--- Given entries ---

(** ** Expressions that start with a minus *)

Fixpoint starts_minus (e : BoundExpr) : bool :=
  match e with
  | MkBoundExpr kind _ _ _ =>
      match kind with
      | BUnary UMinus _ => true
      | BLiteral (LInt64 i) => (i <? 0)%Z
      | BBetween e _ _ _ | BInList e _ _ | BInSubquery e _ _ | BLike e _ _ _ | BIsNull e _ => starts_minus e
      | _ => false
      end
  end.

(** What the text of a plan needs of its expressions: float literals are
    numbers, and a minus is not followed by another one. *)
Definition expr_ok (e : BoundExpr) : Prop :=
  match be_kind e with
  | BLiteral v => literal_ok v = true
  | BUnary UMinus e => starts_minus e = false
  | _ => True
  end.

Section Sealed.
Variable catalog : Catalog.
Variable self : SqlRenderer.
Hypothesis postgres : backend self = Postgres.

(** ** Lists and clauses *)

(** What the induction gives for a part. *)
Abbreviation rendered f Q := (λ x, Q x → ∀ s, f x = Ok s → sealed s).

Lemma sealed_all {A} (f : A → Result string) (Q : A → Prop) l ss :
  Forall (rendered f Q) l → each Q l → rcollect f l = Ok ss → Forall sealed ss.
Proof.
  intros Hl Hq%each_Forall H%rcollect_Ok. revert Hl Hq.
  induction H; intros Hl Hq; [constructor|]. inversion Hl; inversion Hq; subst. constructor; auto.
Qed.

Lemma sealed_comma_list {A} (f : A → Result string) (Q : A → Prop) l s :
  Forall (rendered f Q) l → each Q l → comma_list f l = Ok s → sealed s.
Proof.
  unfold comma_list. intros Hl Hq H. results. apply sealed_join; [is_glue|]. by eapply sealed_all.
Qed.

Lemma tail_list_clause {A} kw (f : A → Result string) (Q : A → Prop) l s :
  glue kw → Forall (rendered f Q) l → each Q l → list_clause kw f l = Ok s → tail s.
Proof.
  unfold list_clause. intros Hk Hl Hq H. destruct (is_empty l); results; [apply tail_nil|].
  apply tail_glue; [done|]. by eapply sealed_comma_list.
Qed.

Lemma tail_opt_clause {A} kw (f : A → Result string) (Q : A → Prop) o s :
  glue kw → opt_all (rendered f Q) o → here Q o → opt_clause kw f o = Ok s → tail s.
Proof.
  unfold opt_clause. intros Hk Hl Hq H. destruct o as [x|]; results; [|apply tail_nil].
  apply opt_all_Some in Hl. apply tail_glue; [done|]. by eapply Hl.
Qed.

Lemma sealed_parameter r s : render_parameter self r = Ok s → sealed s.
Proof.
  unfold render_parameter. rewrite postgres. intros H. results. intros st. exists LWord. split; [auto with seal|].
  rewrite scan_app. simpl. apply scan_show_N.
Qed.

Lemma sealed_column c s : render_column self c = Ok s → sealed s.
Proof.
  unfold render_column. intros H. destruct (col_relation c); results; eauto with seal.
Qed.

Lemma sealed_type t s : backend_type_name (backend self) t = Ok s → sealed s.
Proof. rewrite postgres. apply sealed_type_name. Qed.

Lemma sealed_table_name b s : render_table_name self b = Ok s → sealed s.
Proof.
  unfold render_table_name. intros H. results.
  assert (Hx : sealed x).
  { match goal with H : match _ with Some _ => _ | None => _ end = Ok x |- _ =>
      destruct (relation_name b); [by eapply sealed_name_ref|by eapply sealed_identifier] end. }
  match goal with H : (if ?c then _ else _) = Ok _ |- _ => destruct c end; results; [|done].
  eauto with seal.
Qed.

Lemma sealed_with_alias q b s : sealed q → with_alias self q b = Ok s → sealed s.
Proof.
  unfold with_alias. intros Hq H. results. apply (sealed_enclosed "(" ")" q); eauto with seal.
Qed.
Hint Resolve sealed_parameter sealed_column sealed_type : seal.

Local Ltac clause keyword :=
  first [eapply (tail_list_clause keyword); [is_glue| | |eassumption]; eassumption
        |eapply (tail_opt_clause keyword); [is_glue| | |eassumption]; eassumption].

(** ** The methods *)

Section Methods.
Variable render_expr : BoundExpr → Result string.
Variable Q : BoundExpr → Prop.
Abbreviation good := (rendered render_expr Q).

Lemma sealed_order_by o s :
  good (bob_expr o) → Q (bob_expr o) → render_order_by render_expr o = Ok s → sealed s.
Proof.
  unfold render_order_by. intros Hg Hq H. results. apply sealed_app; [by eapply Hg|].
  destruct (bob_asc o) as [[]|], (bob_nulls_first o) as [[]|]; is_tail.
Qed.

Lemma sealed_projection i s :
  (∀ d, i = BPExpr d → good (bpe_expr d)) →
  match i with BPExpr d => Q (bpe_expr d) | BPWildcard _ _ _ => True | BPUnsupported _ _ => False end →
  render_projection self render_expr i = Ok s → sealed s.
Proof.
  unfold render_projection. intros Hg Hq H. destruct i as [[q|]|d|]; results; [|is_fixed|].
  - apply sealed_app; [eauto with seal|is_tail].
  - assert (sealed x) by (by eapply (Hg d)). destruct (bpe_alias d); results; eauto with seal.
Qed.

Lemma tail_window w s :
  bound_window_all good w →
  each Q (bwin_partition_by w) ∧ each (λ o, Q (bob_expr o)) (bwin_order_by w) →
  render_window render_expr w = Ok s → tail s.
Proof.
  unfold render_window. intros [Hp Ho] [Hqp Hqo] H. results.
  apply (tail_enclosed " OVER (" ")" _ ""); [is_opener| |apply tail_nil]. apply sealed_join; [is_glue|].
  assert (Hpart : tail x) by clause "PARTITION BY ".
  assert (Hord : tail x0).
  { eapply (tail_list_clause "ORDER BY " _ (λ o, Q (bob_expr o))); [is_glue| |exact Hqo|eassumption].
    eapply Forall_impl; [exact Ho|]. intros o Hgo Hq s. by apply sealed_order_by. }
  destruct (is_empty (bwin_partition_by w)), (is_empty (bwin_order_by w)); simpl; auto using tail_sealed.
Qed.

---

--- What you are asked to do ---
Report each line of the listing above that uses the word "done".

--- Task answer ---
  apply tail_glue; [done|]. by eapply sealed_comma_list.
  apply opt_all_Some in Hl. apply tail_glue; [done|]. by eapply Hl.
  match goal with H : (if ?c then _ else _) = Ok _ |- _ => destruct c end; results; [|done].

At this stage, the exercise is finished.